Lemma live_becomeBackup E G t ref r p g i : live G t = Some (ref, r) →
  live (becomeBackup E G t ref p g i) t = Some (ref,
    let r := with_lastReplicaAt (now E) (with_backupOf (Some p) r) in
    let r := match g with Some (root, e) => with_standbyGen (Some (lc root, default 0 e)) r | None => r end in
    match i with Some _ => with_standbyIssuedAt i r | None => r end).
Proof.
  intros H. unfold becomeBackup.
  match goal with |- live (put_backupTopics _ ?G') t = _ => change (live G' t = Some (ref,
    let r := with_lastReplicaAt (now E) (with_backupOf (Some p) r) in
    let r := match g with Some (root, e) => with_standbyGen (Some (lc root, default 0 e)) r | None => r end in
    match i with Some _ => with_standbyIssuedAt i r | None => r end)) end.
  rewrite live_upd, H. cbn [fmap option_fmap option_map]. by rewrite decide_True.
Qed.

Lemma replicate_mono E L t f s : appointed (l_mgr L) t s → within_lease E (l_mgr L) t → frame_ok f →
  ∃ s', appointed (l_mgr (onReplicate E L t f).1) t s' ∧ (s' = s ∨ above t (claim_of s') (claim_of s)).
Proof.
  intros (ref & r & Hl & [p Hb] & Hs & Hr) Hlease [(root & e & Hn) He].
  assert (appointed (l_mgr L) t s) as Happ by (exists ref, r; split_and!; [done|by exists p|done|lia|lia]).
  unfold onReplicate. rewrite Hl. destruct (isRoot r); [exists s; split; [exact Happ|by left]|].
  destruct (_ || _); [exists s; split; [exact Happ|by left]|].
  specialize (Hlease ref r Hl). unfold grantRule. rewrite Hl. cbn [fmap option_fmap option_map snd].
  destruct (gr_gen f) as [g|].
  2: { case_bool_decide; [|exists s; split; [exact Happ|by left]]. cbn [fst l_mgr lput_mgr fmap option_fmap option_map].
    exists s. split; [|by left]. eexists ref, _. rewrite (live_becomeBackup _ _ _ _ r) by done. cbn zeta.
    split; [done|]. destruct (gr_issuedAt f); (split; [by eexists|split; [done|lia]]). }
  symmetry in Hn. destruct (genNorm_lc _ _ _ Hn) as [Hlc _]. specialize (He g eq_refl).
  destruct (leftRefuses (e_mono E) (l_left L) t (Some g)) as [M isLeft].
  destruct isLeft; [exists s; split; [exact Happ|by left]|]. destruct (1 <=? g.2) eqn:E1; cbn [negb]; [|exists s; split; [exact Happ|by left]].
  destruct (gr_issuedAt f) as [at_|]; [|exists s; split; [exact Happ|by left]].
  destruct (grantFresh _ _ _); cbn [negb]; [|exists s; split; [exact Happ|by left]]. rewrite Hs, Hb. zb.
  rewrite to_int32_id by lia.
  set (r' := with_standbyIssuedAt (Some at_) (with_standbyGen (Some (lc g.1, default 0 (Some g.2)))
    (with_lastReplicaAt (now (e_rc E)) (with_backupOf (Some (gr_from f)) r)))).
  assert (∀ x y, x = VGrant → (g = s ∨ above t (claim_of g) (claim_of s)) →
    ∃ s', appointed (l_mgr (match (lput_left M L, x) with
      | (L0, VGrant) => (lput_mgr (becomeBackup (e_rc E) (l_mgr L) t ref (gr_from f) (Some (g.1, Some g.2)) (Some at_)) L0, VGrant)
      | q => q end).1) t s' ∧ (s' = s ∨ above t (claim_of s') (claim_of s)) ∧ y = tt) as Hgrant.
  { intros x [] -> Hor. exists g. split; [|done]. exists ref, r'. cbn [fst l_mgr lput_mgr].
    rewrite (live_becomeBackup _ _ _ _ r) by done. split; [done|]. split; [by eexists|]. split; [|lia].
    cbn. rewrite Hlc. by destruct g. }
  cbn [fmap option_fmap option_map] in *.
  assert (∀ v, (v = VGrant → g = s ∨ above t (claim_of g) (claim_of s)) →
    ∃ s', appointed (l_mgr (match (lput_left M L, v) with
      | (L0, VGrant) => (lput_mgr (becomeBackup (e_rc E) (l_mgr L) t ref (gr_from f) (Some (g.1, Some g.2)) (Some at_)) L0, VGrant)
      | q => q end).1) t s' ∧ (s' = s ∨ above t (claim_of s') (claim_of s))) as Hv.
  { intros v Hv. destruct v; try (exists s; split; [exact Happ|by left]).
    destruct (Hgrant VGrant tt eq_refl (Hv eq_refl)) as (s' & ? & ? & _). by exists s'. }
  apply Hv. clear Hv Hgrant. case_bool_decide as Hroot.
  - destruct (g.2 <? s.2) eqn:E2; [done|]. intros _. zb. destruct (decide (g.2 = s.2)) as [Heq|Hne].
    + left. destruct g, s. cbn in *. by subst.
    + right. left. unfold claim_of. cbn. lia.
  - destruct (match standbyIssuedAt r with Some _ => _ | None => false end); [done|].
    replace (e_wall E - lastReplicaAt r <? STANDBY_LEASE_MS) with true by (symmetry; by apply Z.ltb_lt).
    rewrite bool_decide_eq_true_2 by (by eexists). cbn [andb].
    destruct (claimWins t (claim_of g) (claim_of s)) eqn:Ew; cbn [negb]; [|done]. intros _. right.
    apply claimWins_above; unfold claim_of; cbn; [lia|lia|done].
Qed.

**********

[PROBLEM DESCRIPTION] Tell how many lines of the records above hold the string "right". Give no other text.

[SOLUTION BELOW] 2